[Problem requirements]: Given the material below, return only the lines starting at the line with "or_storage k m" and ending at the line with "Lemma change k", exactly as they appear.

——

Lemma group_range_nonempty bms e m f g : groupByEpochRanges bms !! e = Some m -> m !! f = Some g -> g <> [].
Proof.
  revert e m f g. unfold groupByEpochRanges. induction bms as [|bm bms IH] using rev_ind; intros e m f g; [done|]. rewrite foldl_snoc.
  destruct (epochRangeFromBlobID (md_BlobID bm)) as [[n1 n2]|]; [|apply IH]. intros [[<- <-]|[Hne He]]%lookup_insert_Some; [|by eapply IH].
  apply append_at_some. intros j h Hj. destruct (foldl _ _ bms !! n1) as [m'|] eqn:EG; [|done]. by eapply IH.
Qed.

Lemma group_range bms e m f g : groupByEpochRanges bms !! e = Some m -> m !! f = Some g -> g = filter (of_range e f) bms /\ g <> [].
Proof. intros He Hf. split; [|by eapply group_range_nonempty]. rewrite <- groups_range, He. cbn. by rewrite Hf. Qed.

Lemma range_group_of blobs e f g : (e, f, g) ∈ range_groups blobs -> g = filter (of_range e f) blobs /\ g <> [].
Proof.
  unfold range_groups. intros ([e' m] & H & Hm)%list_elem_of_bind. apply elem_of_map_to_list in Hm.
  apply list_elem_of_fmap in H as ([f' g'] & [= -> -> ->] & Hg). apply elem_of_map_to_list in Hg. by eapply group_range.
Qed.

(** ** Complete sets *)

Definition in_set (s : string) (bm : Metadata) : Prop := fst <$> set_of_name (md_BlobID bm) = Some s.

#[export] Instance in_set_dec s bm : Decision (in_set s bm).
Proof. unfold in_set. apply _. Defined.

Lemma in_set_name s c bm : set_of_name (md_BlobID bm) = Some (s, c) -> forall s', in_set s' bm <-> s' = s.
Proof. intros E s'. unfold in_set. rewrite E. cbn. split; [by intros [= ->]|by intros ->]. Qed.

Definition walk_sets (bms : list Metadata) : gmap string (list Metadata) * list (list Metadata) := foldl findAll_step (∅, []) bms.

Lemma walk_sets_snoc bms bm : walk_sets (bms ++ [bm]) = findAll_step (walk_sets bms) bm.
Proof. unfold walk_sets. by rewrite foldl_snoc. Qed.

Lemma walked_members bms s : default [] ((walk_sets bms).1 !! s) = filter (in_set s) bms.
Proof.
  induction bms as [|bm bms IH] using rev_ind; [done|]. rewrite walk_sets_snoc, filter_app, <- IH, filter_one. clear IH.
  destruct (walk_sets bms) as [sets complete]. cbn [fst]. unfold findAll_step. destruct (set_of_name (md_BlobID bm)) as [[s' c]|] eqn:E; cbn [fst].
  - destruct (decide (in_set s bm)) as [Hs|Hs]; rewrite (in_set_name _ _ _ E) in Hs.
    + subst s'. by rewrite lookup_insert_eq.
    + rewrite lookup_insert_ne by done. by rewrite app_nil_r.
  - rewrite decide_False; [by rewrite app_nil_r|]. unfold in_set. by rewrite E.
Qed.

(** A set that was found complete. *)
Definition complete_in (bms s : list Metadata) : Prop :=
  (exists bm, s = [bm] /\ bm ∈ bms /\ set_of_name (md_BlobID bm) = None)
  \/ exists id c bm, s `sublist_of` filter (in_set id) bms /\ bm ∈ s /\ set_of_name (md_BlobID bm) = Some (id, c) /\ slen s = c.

——

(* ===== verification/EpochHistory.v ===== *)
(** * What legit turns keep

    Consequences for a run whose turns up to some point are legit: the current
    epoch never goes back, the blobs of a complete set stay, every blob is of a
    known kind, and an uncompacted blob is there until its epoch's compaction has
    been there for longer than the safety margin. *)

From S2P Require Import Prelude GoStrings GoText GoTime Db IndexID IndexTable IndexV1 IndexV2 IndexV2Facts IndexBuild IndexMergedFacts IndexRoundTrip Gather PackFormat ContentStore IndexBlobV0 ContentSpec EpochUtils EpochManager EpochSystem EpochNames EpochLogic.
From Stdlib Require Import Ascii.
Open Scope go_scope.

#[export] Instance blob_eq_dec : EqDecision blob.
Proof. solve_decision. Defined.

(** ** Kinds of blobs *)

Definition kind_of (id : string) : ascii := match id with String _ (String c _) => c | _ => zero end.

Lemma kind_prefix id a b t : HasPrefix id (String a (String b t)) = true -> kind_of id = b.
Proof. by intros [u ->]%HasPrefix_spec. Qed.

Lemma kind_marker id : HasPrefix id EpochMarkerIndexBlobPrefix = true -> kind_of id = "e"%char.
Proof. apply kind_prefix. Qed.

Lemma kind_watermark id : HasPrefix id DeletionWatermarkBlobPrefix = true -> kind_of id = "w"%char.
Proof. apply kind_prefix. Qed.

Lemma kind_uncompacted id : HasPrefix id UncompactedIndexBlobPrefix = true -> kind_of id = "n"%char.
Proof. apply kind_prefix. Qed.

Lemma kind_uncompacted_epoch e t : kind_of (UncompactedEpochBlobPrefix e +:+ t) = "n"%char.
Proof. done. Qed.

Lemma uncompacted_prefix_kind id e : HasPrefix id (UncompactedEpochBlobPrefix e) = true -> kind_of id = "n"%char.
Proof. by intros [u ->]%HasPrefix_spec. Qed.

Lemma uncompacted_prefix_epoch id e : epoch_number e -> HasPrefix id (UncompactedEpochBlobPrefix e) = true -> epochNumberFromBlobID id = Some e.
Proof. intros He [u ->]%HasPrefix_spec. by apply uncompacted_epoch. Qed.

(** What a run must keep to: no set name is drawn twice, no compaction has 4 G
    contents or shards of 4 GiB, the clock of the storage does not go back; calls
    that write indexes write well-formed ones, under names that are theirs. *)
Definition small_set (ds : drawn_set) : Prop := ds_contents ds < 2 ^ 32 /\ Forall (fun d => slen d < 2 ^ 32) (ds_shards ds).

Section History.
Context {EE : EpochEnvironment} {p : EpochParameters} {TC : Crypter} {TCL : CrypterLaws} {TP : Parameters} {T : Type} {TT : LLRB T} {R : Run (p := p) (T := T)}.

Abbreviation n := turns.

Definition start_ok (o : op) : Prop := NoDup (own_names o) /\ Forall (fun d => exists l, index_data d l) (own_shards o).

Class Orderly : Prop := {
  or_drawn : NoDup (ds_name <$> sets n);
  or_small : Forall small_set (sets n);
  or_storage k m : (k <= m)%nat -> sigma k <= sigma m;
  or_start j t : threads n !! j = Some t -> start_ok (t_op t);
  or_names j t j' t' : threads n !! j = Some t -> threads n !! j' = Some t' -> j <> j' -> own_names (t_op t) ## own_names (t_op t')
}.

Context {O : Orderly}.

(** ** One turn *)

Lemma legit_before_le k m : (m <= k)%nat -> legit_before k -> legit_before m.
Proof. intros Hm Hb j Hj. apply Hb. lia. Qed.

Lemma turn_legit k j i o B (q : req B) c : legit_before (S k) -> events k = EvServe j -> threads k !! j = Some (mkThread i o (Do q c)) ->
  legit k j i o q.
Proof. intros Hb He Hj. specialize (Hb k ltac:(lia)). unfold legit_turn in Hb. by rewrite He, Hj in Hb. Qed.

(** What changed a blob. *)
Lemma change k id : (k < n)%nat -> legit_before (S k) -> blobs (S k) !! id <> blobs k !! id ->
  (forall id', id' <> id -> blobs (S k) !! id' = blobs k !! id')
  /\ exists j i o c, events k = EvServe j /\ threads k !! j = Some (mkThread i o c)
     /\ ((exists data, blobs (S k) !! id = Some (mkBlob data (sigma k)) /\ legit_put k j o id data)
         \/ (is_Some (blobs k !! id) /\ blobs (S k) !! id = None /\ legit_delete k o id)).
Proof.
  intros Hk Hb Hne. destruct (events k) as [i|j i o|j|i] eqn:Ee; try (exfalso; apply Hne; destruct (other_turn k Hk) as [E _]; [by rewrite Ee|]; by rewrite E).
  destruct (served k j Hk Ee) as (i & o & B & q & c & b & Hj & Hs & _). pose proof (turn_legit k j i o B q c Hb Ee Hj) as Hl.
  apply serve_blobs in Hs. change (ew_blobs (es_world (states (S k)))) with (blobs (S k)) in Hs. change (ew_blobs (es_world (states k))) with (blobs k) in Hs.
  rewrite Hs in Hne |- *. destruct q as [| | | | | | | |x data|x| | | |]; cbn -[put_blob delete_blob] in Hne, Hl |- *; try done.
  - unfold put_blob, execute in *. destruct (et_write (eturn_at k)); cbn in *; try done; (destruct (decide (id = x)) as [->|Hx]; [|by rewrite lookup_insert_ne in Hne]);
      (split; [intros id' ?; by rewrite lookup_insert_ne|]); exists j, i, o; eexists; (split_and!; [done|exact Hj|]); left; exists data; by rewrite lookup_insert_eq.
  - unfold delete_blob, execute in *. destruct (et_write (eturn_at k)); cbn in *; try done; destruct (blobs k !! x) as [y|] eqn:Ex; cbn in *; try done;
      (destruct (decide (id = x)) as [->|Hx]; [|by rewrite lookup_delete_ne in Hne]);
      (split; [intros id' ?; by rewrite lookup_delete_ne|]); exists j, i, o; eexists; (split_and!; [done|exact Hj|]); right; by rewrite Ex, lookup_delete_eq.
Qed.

——

[Task solution]:
  or_storage k m : (k <= m)%nat -> sigma k <= sigma m;
  or_start j t : threads n !! j = Some t -> start_ok (t_op t);
  or_names j t j' t' : threads n !! j = Some t -> threads n !! j' = Some t' -> j <> j' -> own_names (t_op t) ## own_names (t_op t')
}.

Context {O : Orderly}.

(** ** One turn *)

Lemma legit_before_le k m : (m <= k)%nat -> legit_before k -> legit_before m.
Proof. intros Hm Hb j Hj. apply Hb. lia. Qed.

Lemma turn_legit k j i o B (q : req B) c : legit_before (S k) -> events k = EvServe j -> threads k !! j = Some (mkThread i o (Do q c)) ->
  legit k j i o q.
Proof. intros Hb He Hj. specialize (Hb k ltac:(lia)). unfold legit_turn in Hb. by rewrite He, Hj in Hb. Qed.

(** What changed a blob. *)
Lemma change k id : (k < n)%nat -> legit_before (S k) -> blobs (S k) !! id <> blobs k !! id ->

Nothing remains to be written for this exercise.